0

Here's the situation, in the source database we have more than 600K active rows for a dimension but in reality the business only uses 100 of them.

Unfortunately the list of values that they might use is not known and we can't manually filter on those values to populate the dimension table.

I was thinking, what if I include the dimension columns for that table in the fact table and then when we send that to staging area, just seperate it from the fact and send it to it's own table.

This way, I will only capture the values that are actually used.

P.S. They have a search function in the application that help users navigate through 600K values. it's not like a drop-down field !

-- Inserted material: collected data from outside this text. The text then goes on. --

(* ===== verification/UserNetworks.v ===== *)
(** * The networks of a user (user.go): invariant and refinement

    The heap of network objects refines a sorted list of records and a binding
    of the clients to network IDs. *)

From stdpp Require Import base list gmap strings sorting.
From Stdlib Require Import ZArith Ascii.
From S2P Require Import Prelude GoStrings GoText Casemapping Xirc Genmsg Irc Rate Database.
From S2P Require Import Handler Session Network Pending Upstream UpstreamSafety User.

Local Open Scope Z_scope.

(** ** Abstract state *)

Definition rec_of (o : netobj) : NetworkRec := nw_rec (no_net o).

Section Abs.
Context {St : Type}.
Implicit Type s : session St.

(** The records of the networks, in the order of the list. *)
Definition recs s : list NetworkRec := rec_of <$> objs s.

(** The ID of the network a client is bound to. *)
Definition bound s (dc : downstreamConn) : option Z :=
  r ← dc_network dc; o ← ss_heap s !! r; Some (n_ID (rec_of o)).

(** Every client with its network and whether it was closed. *)
Definition bindings s : list (Z * option Z * bool) :=
  (fun dc => (dc_id dc, bound s dc, dc_closed dc)) <$> ss_downs s.

(** ** Invariant *)

(** [extra]: a network object that is about to join the list. *)
Record wf (extra : list nat) s : Prop := {
  so_heap : map_Forall (fun r o => no_ref o = r /\ (r < ss_next s)%nat) (ss_heap s);
  so_live : Forall (fun r => exists o, ss_heap s !! r = Some o /\ nw_stopped (no_net o) = false) (ss_networks s);
  so_nodup : NoDup (ss_networks s);
  so_sorted : StronglySorted Z.lt (n_ID <$> recs s);
  so_positive : Forall (fun r => 0 < n_ID r) (recs s);
  so_names : NoDup (GetName <$> recs s);
  so_downs : Forall (fun dc => forall r, dc_network dc = Some r -> r ∈ ss_networks s ++ extra \/ dc_closed dc = true) (ss_downs s);
  so_clients : NoDup (dc_id <$> ss_downs s);
  so_bound : Forall (fun dc => forall r, dc_network dc = Some r -> is_Some (ss_heap s !! r)) (ss_downs s);
  so_conns : map_Forall (fun _ o => forall uc, no_conn o = Some uc -> pending_ok (uc_pendingCmds uc)) (ss_heap s)
}.

(** What the invariant and the abstract state depend on. *)
Definition same_core s s' : Prop :=
  ss_user s' = ss_user s /\ ss_heap s' = ss_heap s /\ ss_networks s' = ss_networks s /\
  ss_downs s' = ss_downs s /\ ss_next s' = ss_next s.

Lemma same_core_refl s : same_core s s.
Proof. done. Qed.
Lemma same_core_trans s1 s2 s3 : same_core s1 s2 -> same_core s2 s3 -> same_core s1 s3.
Proof. unfold same_core. intuition congruence. Qed.

Lemma objs_core s s' : same_core s s' -> objs s' = objs s.
Proof. intros (_ & E1 & E2 & _). unfold objs. by rewrite E1, E2. Qed.

(** A handler that only emits effects. *)
Definition quiet {A} (m : handler (session St) user_error A) : Prop :=
  forall s, exists s' a, m s = (s', Ok a) /\ same_core s s'.

Lemma quiet_ret {A} (a : A) : quiet (mret a).
Proof. intros s. by exists s, a. Qed.
Lemma quiet_emit e : quiet (uemit e).
Proof. intros s. eexists _, tt. split; [reflexivity|]. done. Qed.
Lemma quiet_gets {A} (f : session St -> A) : quiet (gets f).
Proof. intros s. by exists s, (f s). Qed.
Lemma quiet_bind {A B} (m : handler (session St) user_error A) (k : A -> handler (session St) user_error B) :
  quiet m -> (forall a, quiet (k a)) -> quiet (m ≫= k).
Proof.
  intros Hm Hk s. destruct (Hm s) as (s1 & a & E1 & H1). destruct (Hk a s1) as (s2 & b & E2 & H2).
  exists s2, b. rewrite (bind_ok _ _ _ _ _ E1). split; [done|]. by eapply same_core_trans.
Qed.
Lemma quiet_when b (m : handler (session St) user_error unit) : quiet m -> quiet (when b m).
Proof. intros Hm. destruct b; [done|apply quiet_ret]. Qed.
Lemma quiet_for_each {A} (l : list A) (f : A -> handler (session St) user_error unit) :
  (forall x, quiet (f x)) -> quiet (for_each l f).
Proof. intros Hf. induction l; [apply quiet_ret|]. cbn. apply quiet_bind; auto. Qed.


Lemma wf_core extra s s' : same_core s s' -> wf extra s -> wf extra s'.
Proof.
  intros Hc [H1 H2 H3 H4 H5 H6 H7 H9 H7' H8]. pose proof (objs_core s s' Hc) as Ho.
  destruct Hc as (E1 & E2 & E3 & E4 & E5). constructor; unfold recs in *; rewrite ?E2, ?E3, ?E4, ?E5, ?Ho; done.
Qed.

Lemma recs_core s s' : same_core s s' -> recs s' = recs s.
Proof. intros Hc. unfold recs. by rewrite (objs_core s s' Hc). Qed.

Lemma bindings_core s s' : same_core s s' -> bindings s' = bindings s.
Proof.
  intros (_ & E1 & _ & E2 & _). unfold bindings. rewrite E2. apply list_fmap_ext. intros i dc _.
  unfold bound. by rewrite E1.
Qed.

End Abs.

Notation session_ok := (wf []).

#[export] Hint Resolve quiet_ret quiet_emit quiet_gets : quiet.

Ltac quiet_step :=
  match goal with
  | |- quiet (_ ≫= _) => apply quiet_bind; [|intros ?]
  | |- quiet (when _ _) => apply quiet_when
  | |- quiet (for_each _ _) => apply quiet_for_each; intros ?
  | |- quiet (match ?x with _ => _ end) => destruct x
  | |- quiet (udown _ _) => apply quiet_emit
  | |- quiet _ => solve [eauto with quiet]
  end.

Section Refinement.
Context {St : Type} {HSt : Store St} {MO : MapOrder} {UN : Unicode} {EV : Env} {UE : UserEnv}.
Notation U := (handler (session St) user_error).
Implicit Type s : session St.

Lemma quiet_sendBouncer dc id attrs : quiet (St := St) (sendBouncer dc id attrs).
Proof. unfold sendBouncer. repeat quiet_step. Qed.
Hint Resolve quiet_sendBouncer : quiet.
Lemma quiet_notify id attrs : quiet (St := St) (notifyBouncerNetworkState id attrs).
Proof. unfold notifyBouncerNetworkState. repeat quiet_step. Qed.
Hint Resolve quiet_notify : quiet.

(** ** Lookup *)

Lemma elem_of_objs s o : o ∈ objs s <-> exists r, r ∈ ss_networks s /\ ss_heap s !! r = Some o.
Proof. unfold objs. rewrite list_elem_of_omap. done. Qed.

Lemma getNetworkByID_Some s id o : getNetworkByID s id = Some o -> o ∈ objs s /\ n_ID (rec_of o) = id.
Proof.
  unfold getNetworkByID. intros H. apply head_Some_elem_of, list_elem_of_filter in H as [H1 H2]. done.
Qed.

Lemma objs_live extra s : wf extra s -> ss_networks s = no_ref <$> objs s.
Proof.
  intros Hs. unfold objs. pose proof (so_live _ _ Hs) as Hl. pose proof (so_heap _ _ Hs) as Hh. clear -Hl Hh.
  induction Hl as [|r l (o & Ho & _) _ IH]; [done|]. cbn. rewrite Ho. cbn. by rewrite <- IH, (proj1 (Hh r o Ho)).
Qed.

Lemma net_id_obj s r o : ss_heap s !! r = Some o -> net_id s r = n_ID (rec_of o).
Proof. intros H. unfold net_id. by rewrite H. Qed.

(** ** Sorting *)

#[local] Instance by_id_total s : Total (by_id s).
Proof. intros r1 r2. unfold by_id. lia. Qed.
#[local] Instance by_id_trans s : Transitive (by_id s).
Proof. intros r1 r2 r3. unfold by_id. lia. Qed.

Definition id_le (a b : NetworkRec) : Prop := n_ID a <= n_ID b.

Lemma sorted_recs (h : gmap nat netobj) (l : list nat) :
  StronglySorted (fun r1 r2 => match h !! r1 with Some o => n_ID (rec_of o) | None => 0 end
                               <= match h !! r2 with Some o => n_ID (rec_of o) | None => 0 end) l ->
  StronglySorted id_le (rec_of <$> omap (fun r => h !! r) l).
Proof.
  induction 1 as [|r l Hl IH Hr]; [constructor|]. cbn. destruct (h !! r) as [o|] eqn:E; [|done]. cbn.
  constructor; [done|]. apply Forall_forall. intros rec (o' & -> & Ho')%list_elem_of_fmap.
  apply list_elem_of_omap in Ho' as (r' & Hr' & E'). rewrite Forall_forall in Hr. specialize (Hr r' Hr').
  rewrite E' in Hr. exact Hr.
Qed.

Lemma sorted_lt_le l : StronglySorted Z.lt (n_ID <$> l) -> StronglySorted id_le l.
Proof.
  induction l as [|a l IH]; [constructor|]. cbn. intros H. apply StronglySorted_inv in H as [H1 H2].
  constructor; [auto|]. rewrite Forall_forall in H2. apply Forall_forall. intros b Hb. apply Z.lt_le_incl, H2. by apply list_elem_of_fmap_2.
Qed.

Lemma sorted_le_lt l : StronglySorted id_le l -> NoDup (n_ID <$> l) -> StronglySorted Z.lt (n_ID <$> l).
Proof.
  induction 1 as [|a l Hl IH Ha]; intros Hnd; [constructor|]. cbn in *. apply NoDup_cons in Hnd as [Hn Hnd].
  constructor; [auto|]. rewrite Forall_forall in Ha. apply Forall_forall. intros id (b & -> & Hb)%list_elem_of_fmap. unfold id_le in Ha.
  specialize (Ha b Hb). assert (n_ID a <> n_ID b); [|lia]. intros E. apply Hn. rewrite E.
  by apply list_elem_of_fmap_2.
Qed.

Lemma sorted_NoDup l : StronglySorted Z.lt l -> NoDup l.
Proof.
  induction 1 as [|a l Hl IH Ha]; [constructor|]. constructor; [|done].
  intros Hin. rewrite Forall_forall in Ha. specialize (Ha a Hin). lia.
Qed.

(** Two lists of records with distinct IDs sorted by ID are equal when one is
    a permutation of the other. *)
Lemma sorted_perm_eq l1 l2 : StronglySorted id_le l1 -> StronglySorted id_le l2 -> NoDup (n_ID <$> l1) -> l1 ≡ₚ l2 -> l1 = l2.
Proof.
  intros H1 H2 Hnd Hp. apply (StronglySorted_unique_strong id_le); [|done|done|done].
  intros a b Ha Hb Hab Hba. rewrite <- Hp in Hb. unfold id_le in *.
  apply list_elem_of_lookup_1 in Ha as [i Hi]. apply list_elem_of_lookup_1 in Hb as [j Hj].
  assert (i = j); [|congruence].
  eapply (NoDup_lookup (n_ID <$> l1)); [done|rewrite list_lookup_fmap, Hi; reflexivity|].
  rewrite list_lookup_fmap, Hj. cbn. f_equal. lia.
Qed.

(** ** Adding a network *)

Lemma recs_of_list (h : gmap nat netobj) l1 l2 : l1 ≡ₚ l2 ->
  rec_of <$> omap (fun r => h !! r) l1 ≡ₚ rec_of <$> omap (fun r => h !! r) l2.
Proof. intros Hp. by rewrite Hp. Qed.

Lemma addNetwork_run s ref :
  exists s', addNetwork ref s = (s', Ok tt) /\ ss_user s' = ss_user s /\ ss_heap s' = ss_heap s /\
    ss_downs s' = ss_downs s /\ ss_next s' = ss_next s /\ ss_networks s' ≡ₚ ss_networks s ++ [ref] /\
    StronglySorted id_le (recs s').
Proof.
  eexists. split; [reflexivity|]. split_and!; try done.
  - cbn. apply merge_sort_Permutation.
  - unfold recs, objs. cbn. apply sorted_recs. apply (StronglySorted_merge_sort (by_id (set_networks (ss_networks s ++ [ref]) s))).
Qed.

Lemma wf_add extra s s' ref o :
  wf [ref] s -> ss_heap s !! ref = Some o -> nw_stopped (no_net o) = false -> ref ∉ ss_networks s ->
  0 < n_ID (rec_of o) -> n_ID (rec_of o) ∉ n_ID <$> recs s -> GetName (rec_of o) ∉ GetName <$> recs s ->
  ss_heap s' = ss_heap s -> ss_downs s' = ss_downs s -> ss_next s' = ss_next s ->
  ss_networks s' ≡ₚ ss_networks s ++ [ref] -> StronglySorted id_le (recs s') ->
  wf extra s' /\ recs s' ≡ₚ recs s ++ [rec_of o].
Proof.
  intros [H1 H2 H3 H4 H5 H6 H7 H9 H7' H8] Ho Hst Hn Hpos Hid Hname Eh Ed Ex Hp Hsort.
  assert (Hr : recs s' ≡ₚ recs s ++ [rec_of o]).
  { unfold recs, objs. rewrite Eh, Hp, omap_app, fmap_app. cbn. by rewrite Ho. }
  split; [|done]. constructor; rewrite ?Eh, ?Ed, ?Ex; try done.
  - rewrite Hp. apply Forall_app. split; [done|]. apply Forall_singleton. by exists o.
  - rewrite Hp. apply NoDup_app. split_and!; [done|set_solver|apply NoDup_singleton].
  - apply sorted_le_lt; [done|]. rewrite Hr, fmap_app. apply NoDup_app.
    split_and!; [by apply sorted_NoDup|set_solver|apply NoDup_singleton].
  - rewrite Hr. apply Forall_app. by rewrite Forall_singleton.
  - rewrite Hr, fmap_app. apply NoDup_app. split_and!; [done|set_solver|apply NoDup_singleton].
  - eapply Forall_impl; [exact H7|]. intros dc Hdc r Hr'. destruct (Hdc r Hr') as [Hin|]; [|by right].
    left. apply elem_of_app. left. by rewrite Hp.
Qed.

(** ** Running the checks *)

Lemma require_bind {A} check (k : unit -> U A) s :
  (require check ≫= k) s = match check s with Some e => (s, Err e) | None => k tt s end.
Proof. unfold require, mbind, handler_bind, gets. by destruct (check s). Qed.

Lemma when_require_bind {A} (b : bool) check (k : unit -> U A) s :
  (when b (require check) ≫= k) s = match (if b then check s else None) with Some e => (s, Err e) | None => k tt s end.
Proof. destruct b; [apply require_bind|done]. Qed.

Lemma quiet_run {A B} (m : U A) (k : A -> U B) s : quiet m -> exists s' a, same_core s s' /\ (m ≫= k) s = k a s'.
Proof. intros Hm. destruct (Hm s) as (s' & a & E & Hc). exists s', a. by rewrite (bind_ok _ _ _ _ _ E). Qed.

(** The name of a checked record is not that of another network. *)
Lemma checkNetwork_name s record : checkNetwork s record = None ->
  Forall (fun r => GetName r = GetName record -> n_ID r = n_ID record) (recs s).
Proof.
  unfold checkNetwork. destruct (Network_URL url_Parse record) as [u|]; [|done].
  destruct (check_url _ u); [done|]. case_bool_decide; [done|]. destruct (HasPrefix _ _); [done|].
  destruct (existsb _ _) eqn:E; [done|]. intros _. apply Forall_forall. intros r (o & -> & Ho)%list_elem_of_fmap Hn.
  rewrite <- not_true_iff_false, existsb_exists in E. destruct (Z.eqb_spec (n_ID (rec_of o)) (n_ID record)) as [|Hne]; [done|].
  destruct E. exists o. rewrite <- list_elem_of_In. split; [done|]. unfold rec_of in *.
  rewrite bool_decide_true by done. by rewrite (proj2 (Z.eqb_neq _ _) Hne).
Qed.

Do you have a better recommendation?

Ariox66
  • 620
  • 2
  • 9
  • 29
  • A dimension table shouldn't need to be updated regularly. Can you describe why your dimension table has to be regularly updated? 600K rows are not too large. – Gilbert Le Blanc Oct 12 '20 at 23:53
  • Humm, you're right...it doesn't have to be updated regularly...once a week or fortnight would be enough...the problem is loading it into BI (Qlikview) . 600K is too big for a dimension table in Qlikview. would slow down everything – Ariox66 Oct 13 '20 at 00:02

1 Answers1

1

Yes - you could build the Dimension from the fact staging table. A couple of things to consider:

  1. If the only attribute for the Dimension is the field in the fact staging table then you can keep this as a degenerate dimension in the fact table; no need to build a dimension table for it - unless you have other requirements that require a standalone dimension table, such as your BI tool needs it.
  2. If there are other attributes you need to include in the dimension then you are still going to need to bring in the source dimension table - but you can filter it using the the values in the fact staging table and only load the used values into your dimension
NickW
  • 8,430
  • 2
  • 6
  • 19